Moments

How do I choose the moment? It was a week of moments.

There was this one:

Alex--PLEASE pay attention to the baby you're holding and not your sister, who is perfectly capable of going down a slide by herself!!!

…and this…

Sunday night dinner. 😉

…and this…

How many little boys can you fit in a car seat box? And how much fun will they have therein?

…and there were the birthday moments…

This was half a second BEFORE Nicholas tried to grab the flame.

…and this one…

Wait a minute! This is MY birthday cake! What are you THINKING, Grandpa?

Nicholas has been up at night A LOT lately. There have been times when I really thought I was going to lose it. Thank God for a great husband who actually woke up twice in one night and took kid duty while I was conked out (with earplugs) (drugged on Benadryl) with a cold! I swear, if the kid doesn’t poke through half a dozen teeth in the next few days, me and God, man, we’re gonna have some words.

But then there was this moment:

See how proud he is of himself?

The moment in which my baby began signing “all done.” On the first attempt to teach it to him. And retained it, too—he signed it spontaneously last night, and I nearly fell over.

Every time I think I’ve readjusted to the typical experience of a child developing, Nicholas wows me again. Probably because Julianna continues to require such concentrated, continuing attention to learn anything. I confess that over the last week, I have been doing some low-grade fretting about Nicholas’s propensity to bend books backward and do a whole-hand grab instead of turning pages. But he’s an independent little guy, and takes great exception to hand-over-hand—the staple of teaching Julianna. And then yesterday, we sat down to read a book and he turned the pages, one-fingered, exercising his newfound ability to point. With his right hand, at least; his left hand is still a little uncoordinated.
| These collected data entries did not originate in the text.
(* ===== verification/Glob.v ===== *)
(** * Glob matching of store keys

    Models [glob_match] of [src/crates/pocketflow-core/src/store.rs], the
    backtracking matcher behind [SharedStore::keys], and relates it to the
    usual meaning of [*] and [?]. *)
From S2P Require Import Prelude Text.

Definition star_char : ascii := "*"%char.
Definition any_char : ascii := "?"%char.

(** ** The matcher

    The two cursors, the position of the last star seen ([usize::MAX] when
    there is none) and the text position it currently absorbs up to.  [None] is
    only returned when the fuel runs out. *)
Fixpoint glob_loop (fuel : nat) (p t : list ascii) (pi ti : nat) (star : option nat)
  (mark : nat) : option bool :=
  match fuel with
  | 0 => None
  | S fuel =>
      match t !! ti with
      | Some c =>
          if is_some_and (λ x, char_eqb x any_char || char_eqb x c) (p !! pi)
          then glob_loop fuel p t (S pi) (S ti) star mark
          else if is_some_and (λ x, char_eqb x star_char) (p !! pi)
          then glob_loop fuel p t (S pi) ti (Some pi) ti
          else match star with
               | Some s => glob_loop fuel p t (S s) (S mark) star (S mark)
               | None => Some false
               end
      | None => Some (forallb (λ x, char_eqb x star_char) (drop pi p))
      end
  end.

(** A bound on the iterations of the loop. *)
Definition glob_fuel (p t : list ascii) : nat :=
  (length p + 2) * ((length t + 2) * (length p + 2)).

Definition glob_match (pattern text : string) : bool :=
  let p := chars pattern in
  let t := chars text in
  default false (glob_loop (glob_fuel p t) p t 0 0 None 0).

(** ** The specification *)

Fixpoint glob_spec (p t : list ascii) : bool :=
  match p with
  | [] => match t with [] => true | _ => false end
  | x :: p =>
      if char_eqb x star_char then
        (fix absorb (t : list ascii) : bool :=
           glob_spec p t || match t with [] => false | _ :: t => absorb t end) t
      else match t with
           | [] => false
           | c :: t => (char_eqb x any_char || char_eqb x c) && glob_spec p t
           end
  end.

(** Some suffix of [t] matches [p]. *)
Definition matches_later (p t : list ascii) : Prop := ∃ k, glob_spec p (drop k t) = true.

Lemma glob_spec_star p t :
  glob_spec (star_char :: p) t = true ↔ matches_later p t.
Proof.
  unfold matches_later. simpl.
  induction t as [|c t IH].
  - rewrite orb_false_r. split; [by exists 0 | intros [k Hk]; by rewrite drop_nil in Hk].
  - rewrite orb_true_iff, IH. split.
    + intros [H|[k H]]; [by exists 0 | by exists (S k)].
    + intros [[|k] H]; [by left | right; by exists k].
Qed.

Lemma glob_spec_nil_r p :
  glob_spec p [] = forallb (λ x, char_eqb x star_char) p.
Proof.
  induction p as [|x p IH]; [done|]. simpl. rewrite orb_false_r.
  by destruct (char_eqb x star_char).
Qed.

Lemma glob_spec_literal x p c t :
  char_eqb x star_char = false →
  glob_spec (x :: p) (c :: t) = (char_eqb x any_char || char_eqb x c) && glob_spec p t.
Proof. intros H. simpl. by rewrite H. Qed.

(** ** The loop terminates *)

Definition measure (p t : list ascii) (pi : nat) (star : option nat) (mark : nat) : nat :=
  (length p + 1 - from_option S 0 star) * ((length t + 2) * (length p + 2))
  + (length t + 1 - mark) * (length p + 2) + (length p + 1 - pi).

(** What the loop maintains: the text between the mark and the cursor is as
    long as the pattern between the star and the cursor, and that piece of the
    pattern holds no star. *)
Record loop_inv (p t : list ascii) (pi ti : nat) (star : option nat) (mark : nat) : Prop := {
  li_pi : pi ≤ length p;
  li_ti : ti ≤ length t;
  li_mark : mark ≤ ti;
  li_star s : star = Some s → s < pi ∧ pi - S s = ti - mark ∧ p !! s = Some star_char ∧
      ∀ i, s < i < pi → p !! i ≠ Some star_char;
}.

Section Loop.
Context (p t : list ascii) (no_star : star_char ∉ t).

Lemma step_match pi ti star mark x c :
  loop_inv p t pi ti star mark → p !! pi = Some x → t !! ti = Some c →
  char_eqb x any_char || char_eqb x c = true →
  x ≠ star_char ∧ loop_inv p t (S pi) (S ti) star mark.
Proof.
  intros [] Hp Ht Hx.
  assert (x ≠ star_char) as Hne.
  { intros ->. apply orb_true_iff in Hx as [Hx|Hx]; [done|].
    apply char_eqb_eq in Hx as <-. apply no_star. by eapply list_elem_of_lookup_2. }
  split; [done|].
  apply lookup_lt_Some in Hp as ?, Ht as ?.
  constructor; try lia. intros s Hs. destruct (li_star0 s Hs) as (? & ? & ? & Hns).
  split_and!; [lia|lia|done|]. intros i Hi.
  destruct (decide (i = pi)) as [->|]; [congruence|]. apply Hns. lia.
Qed.

Lemma step_star pi ti star mark :
  loop_inv p t pi ti star mark → p !! pi = Some star_char →
  loop_inv p t (S pi) ti (Some pi) ti.
Proof.
  intros [] Hp. apply lookup_lt_Some in Hp as ?.
  constructor; try lia. intros s [= <-]. split_and!; [lia|lia|done|lia].
Qed.

Lemma step_back pi ti s mark c :
  loop_inv p t pi ti (Some s) mark → t !! ti = Some c →
  loop_inv p t (S s) (S mark) (Some s) (S mark).
Proof.
  intros [] Ht. apply lookup_lt_Some in Ht as ?.
  destruct (li_star0 s eq_refl) as (? & ? & Hs & _).
  constructor; try lia. intros s' [= <-]. split_and!; [lia|lia|done|lia].
Qed.

(** [M i j]: the pattern from [i] on matches the text from [j] on. *)
Definition M (i j : nat) : Prop := glob_spec (drop i p) (drop j t) = true.

Lemma M_literal pi ti x c :
  p !! pi = Some x → t !! ti = Some c → x ≠ star_char →
  M pi ti ↔ (char_eqb x any_char || char_eqb x c = true ∧ M (S pi) (S ti)).
Proof.
  intros Hp Ht Hx. unfold M. rewrite (drop_S _ _ _ Hp), (drop_S _ _ _ Ht).
  rewrite glob_spec_literal by (by apply char_eqb_neq). by rewrite andb_true_iff.
Qed.

Lemma M_star pi ti :
  p !! pi = Some star_char → M pi ti ↔ ∃ m, ti ≤ m ∧ M (S pi) m.
Proof.
  intros Hp. unfold M at 1. rewrite (drop_S _ _ _ Hp), glob_spec_star. split.
  - intros [k Hk]. exists (ti + k). split; [lia|]. unfold M. by rewrite drop_drop in Hk.
  - intros (m & Hm & HM). exists (m - ti). rewrite drop_drop.
    by replace (ti + (m - ti)) with m by lia.
Qed.

Lemma M_past_end pi ti : length t ≤ ti → M pi ti → M pi (length t).
Proof. intros H. unfold M. by rewrite (drop_ge t ti), (drop_ge t (length t)) by lia. Qed.

Lemma M_nonstar pi ti x :
  p !! pi = Some x → x ≠ star_char → M pi ti → is_Some (t !! ti).
Proof.
  intros Hp Hx. unfold M. rewrite (drop_S _ _ _ Hp).
  destruct (t !! ti) eqn:Ht; [by eauto|]. apply lookup_ge_None in Ht.
  rewrite (drop_ge t ti) by done. simpl. by rewrite (proj2 (char_eqb_neq x star_char)).
Qed.

(** A star-free piece of the pattern consumes exactly its length of text. *)
Lemma M_skip n i j :
  i + n ≤ length p → (∀ k, i ≤ k < i + n → p !! k ≠ Some star_char) →
  M i j → M (i + n) (j + n).
Proof.
  revert i j; induction n as [|n IH]; intros i j Hn Hns HM; [by rewrite !Nat.add_0_r|].
  destruct (lookup_lt_is_Some_2 p i) as [x Hx]; [lia|].
  assert (x ≠ star_char) by (intros ->; by apply (Hns i); [lia|]).
  destruct (M_nonstar i j x) as [c Hc]; [done..|].
  rewrite (M_literal i j x c Hx Hc) in HM by done. destruct HM as [Hxc HM].
  rewrite !Nat.add_succ_r, <- !Nat.add_succ_l. apply IH; [lia| |done].
  intros k Hk. apply Hns. lia.
Qed.

(** An alternative left open at the last star that succeeds. *)
Definition retry (star : option nat) (mark : nat) : Prop :=
  ∃ s m, star = Some s ∧ mark < m ∧ M (S s) m.

Lemma retry_forward pi ti star mark :
  loop_inv p t pi ti star mark → retry star mark → ∃ m, ti < m ∧ M pi m.
Proof.
  intros [] (s & m & -> & Hm & HM). destruct (li_star0 s eq_refl) as (? & Hd & _ & Hns).
  exists (m + (pi - S s)). split; [lia|].
  replace pi with (S s + (pi - S s)) at 1 by lia.
  apply M_skip; [lia| |done]. intros k Hk. apply Hns. lia.
Qed.

Lemma retry_back s mark : retry (Some s) mark ↔ M (S s) (S mark) ∨ retry (Some s) (S mark).
Proof.
  split.
  - intros (s' & m & [= <-] & Hm & HM).
    destruct (decide (m = S mark)) as [->|]; [by left|right]. exists s, m. split_and!; [done|lia|done].
  - intros [HM|(s' & m & [= <-] & Hm & HM)];
      [exists s, (S mark) | exists s, m]; split_and!; [done|lia|done|done|lia|done].
Qed.

Lemma M_mismatch pi ti c :
  t !! ti = Some c →
  is_some_and (λ x, char_eqb x any_char || char_eqb x c) (p !! pi) = false →
  is_some_and (λ x, char_eqb x star_char) (p !! pi) = false → ¬ M pi ti.
Proof.
  intros Ht E1 E2. destruct (p !! pi) as [x|] eqn:Hp; simpl in *.
  - rewrite (M_literal pi ti x c), E1; [naive_solver|done|done|by apply char_eqb_neq].
  - apply lookup_ge_None in Hp. unfold M. by rewrite (drop_ge p), (drop_S _ _ _ Ht) by done.
Qed.

(** At the end of the text only trailing stars can match. *)
Lemma M_at_end pi ti star mark :
  loop_inv p t pi ti star mark → t !! ti = None →
  forallb (λ x, char_eqb x star_char) (drop pi p) = true ↔ M pi ti ∨ retry star mark.
Proof.
  intros HI Ht%lookup_ge_None. rewrite <- glob_spec_nil_r.
  assert (M pi ti ↔ glob_spec (drop pi p) [] = true) as <-
    by (unfold M; by rewrite (drop_ge t ti) by lia).
  split; [by left|]. intros [?|Hr]; [done|].
  apply (retry_forward pi ti) in Hr as (m & Hm & HM); [|done].
  unfold M in *. by rewrite (drop_ge t) in * by lia.
Qed.

(** A new star makes the alternatives at the old one redundant. *)
Lemma M_new_star pi ti star mark :
  loop_inv p t pi ti star mark → p !! pi = Some star_char →
  M (S pi) ti ∨ retry (Some pi) ti ↔ M pi ti ∨ retry star mark.
Proof.
  intros HI Hp. rewrite (M_star pi ti) by done. split.
  - intros [HM|(s & m & [= <-] & Hm & HM)]; left; [by exists ti|exists m; split; [lia|done]].
  - intros [(m & Hm & HM)|Hr].
    + destruct (decide (m = ti)) as [->|]; [by left|right].
      exists pi, m. split_and!; [done|lia|done].
    + apply (retry_forward pi ti) in Hr as (m & Hm & HM); [|done].
      apply M_star in HM as (m' & Hm' & HM); [|done].
      right. exists pi, m'. split_and!; [done|lia|done].
Qed.

Lemma glob_loop_spec fuel pi ti star mark :
  loop_inv p t pi ti star mark → measure p t pi star mark < fuel →
  ∃ b, glob_loop fuel p t pi ti star mark = Some b ∧
       (b = true ↔ M pi ti ∨ retry star mark).
Proof.
  revert pi ti star mark; induction fuel as [|fuel IH]; intros pi ti star mark HI Hf; [lia|].
  pose proof HI as [Hpi Hti Hmk Hst]. unfold measure in Hf. simpl.
  destruct (t !! ti) as [c|] eqn:Ht; [|eauto using M_at_end].
  apply lookup_lt_Some in Ht as Hlt.
  destruct (is_some_and _ (p !! pi)) eqn:E1.
  { apply is_some_and_true in E1 as (x & Hp & Hx). apply lookup_lt_Some in Hp as ?.
    destruct (step_match pi ti star mark x c) as [Hns HI']; [done..|].
    destruct (IH _ _ _ _ HI') as (b & -> & Hb); [unfold measure; nia|].
    exists b. split; [done|]. rewrite Hb, (M_literal pi ti x c) by done. tauto. }
  destruct (is_some_and (λ x, char_eqb x star_char) (p !! pi)) eqn:E2.
  { apply is_some_and_true in E2 as (x & Hp & ->%char_eqb_eq). apply lookup_lt_Some in Hp as ?.
    destruct (IH _ _ _ _ (step_star pi ti star mark HI Hp)) as (b & -> & Hb).
    - assert (from_option S 0 star ≤ pi)
        by (destruct star as [s|]; simpl; [destruct (Hst s); [done|lia] | lia]).
      unfold measure. simpl. nia.
    - exists b. split; [done|]. by rewrite Hb, (M_new_star pi ti star mark). }
  pose proof (M_mismatch pi ti c Ht E1 E2) as HnM.
  destruct star as [s|].
  - destruct (IH _ _ _ _ (step_back pi ti s mark c HI Ht)) as (b & -> & Hb).
    { destruct (Hst s eq_refl). unfold measure. simpl in *. nia. }
    exists b. split; [done|]. rewrite Hb, <- retry_back. tauto.
  - eexists; split; [done|]. split; [done|]. intros [?|(? & ? & ? & _)]; done.
Qed.
End Loop.

Lemma elem_of_chars c s : c ∈ chars s ↔ no_char c s = false.
Proof.
  unfold no_char, chars. induction s as [|x s IH]; simpl.
  - rewrite elem_of_nil. done.
  - rewrite elem_of_cons, IH, andb_false_iff, negb_false_iff, char_eqb_eq. naive_solver.
Qed.

Lemma loop_inv_init p t : loop_inv p t 0 0 None 0.
Proof. constructor; [lia..|done]. Qed.

Lemma glob_fuel_enough p t : measure p t 0 None 0 < glob_fuel p t.
Proof. unfold measure, glob_fuel. simpl. nia. Qed.

Lemma glob_match_agrees (pattern text : string) :
  no_char star_char text = true →
  let p := chars pattern in
  let t := chars text in
  glob_loop (glob_fuel p t) p t 0 0 None 0 = Some (glob_spec p t) ∧
  glob_match pattern text = glob_spec p t.
Proof.
  intros Hns p t.
  assert (star_char ∉ t) as Ht by (unfold t; rewrite elem_of_chars; congruence).
  destruct (glob_loop_spec p t Ht _ 0 0 None 0 (loop_inv_init p t) (glob_fuel_enough p t))
    as (b & Hl & Hb).
  assert (b = glob_spec p t) as ->.
  { apply eq_true_iff_eq. rewrite Hb. unfold M. rewrite !drop_0. split; [|by left].
    intros [?|(? & ? & ? & _)]; done. }
  split; [done|]. unfold glob_match. fold p t. by rewrite Hl.
Qed.

(** [glob_match] terminates within the stated number of iterations and,
    on every key without a literal asterisk, decides exactly the glob relation:
    [*] absorbs any run of characters, [?] any single one, and every other
    character itself. *)
Theorem glob_match_correct (pattern text : string) :
  no_char star_char text = true →
  let p := chars pattern in
  let t := chars text in
  glob_loop (glob_fuel p t) p t 0 0 None 0 = Some (glob_spec p t) ∧
  glob_match pattern text = glob_spec p t.
Proof. apply glob_match_agrees. Qed.

Lemma glob_match_correct_witness :
  glob_match "ns:acme:ticket:*:chat:?orge" "ns:acme:ticket:T-1:chat:forge" = true.
Proof.
  pose proof (glob_match_correct "ns:acme:ticket:*:chat:?orge" "ns:acme:ticket:T-1:chat:forge"
                ltac:(vm_compute; reflexivity)) as [_ H].
  rewrite H. vm_compute. reflexivity.
Defined.

(** The restriction is needed: a pattern star meeting a literal asterisk in
    the text is consumed as an ordinary character and can no longer expand, so
    the pattern of all keys misses a key that starts with an asterisk. *)
Theorem glob_match_misses_literal_star :
  glob_match "*" "*x" = false ∧ glob_spec (chars "*") (chars "*x") = true.
Proof. split; vm_compute; reflexivity. Qed.

(** ** Patterns with a literal prefix *)

Definition literal (s : string) : bool := no_char star_char s && no_char any_char s.

Lemma glob_spec_literal_prefix pre p t :
  literal pre = true → glob_spec (chars pre ++ p) t = true →
  ∃ r, t = chars pre ++ r ∧ glob_spec p r = true.
Proof.
  unfold literal, no_char. revert t; induction pre as [|c pre IH]; simpl; intros t Hl H; [by exists t|].
  rewrite !andb_true_iff, !negb_true_iff in Hl. destruct Hl as [[Hs Hl1] [Ha Hl2]].
  rewrite Hs in H. destruct t as [|x t]; [done|]. rewrite Ha in H. simpl in H.
  apply andb_true_iff in H as [->%char_eqb_eq H].
  destruct (IH t) as (r & -> & Hr); [by rewrite Hl1, Hl2|done|]. by exists r.
Qed.

Lemma glob_spec_prefix_app pre p r :
  literal pre = true → glob_spec p r = true → glob_spec (chars pre ++ p) (chars pre ++ r) = true.
Proof.
  unfold literal, no_char. induction pre as [|c pre IH]; simpl; intros Hl H; [done|].
  rewrite !andb_true_iff, !negb_true_iff in Hl. destruct Hl as [[Hs Hl1] [Ha Hl2]].
  rewrite Hs, char_eqb_refl, orb_true_r. simpl. apply IH; [by rewrite Hl1, Hl2|done].
Qed.

Lemma chars_app a b : chars (a +:+ b) = chars a ++ chars b.
Proof. induction a as [|c a IH]; [done|]. simpl. by f_equal. Qed.

Lemma of_chars_chars s : of_chars (chars s) = s.
Proof. apply String.string_of_list_ascii_of_string. Qed.

Lemma chars_of_chars l : chars (of_chars l) = l.
Proof. apply String.list_ascii_of_string_of_list_ascii. Qed.

Lemma chars_app_inv s pre r : chars s = chars pre ++ r → s = pre +:+ of_chars r.
Proof.
  intros H. rewrite <- (of_chars_chars s), H.
  rewrite <- (chars_of_chars r) at 1. rewrite <- chars_app. apply of_chars_chars.
Qed.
And as Nicholas sits contentedly in my arms and stares out at the greening world, his face quizzical as he watches a flock of starlings buzz across the sky, I remember what I always said about Alex. The typically-developing child is tuned in to some celestial aerial in the sky. They’re hearing signals that we big important grownups have long since tuned out. They absorb learning from the air around them.

And that’s a great moment to be a mom.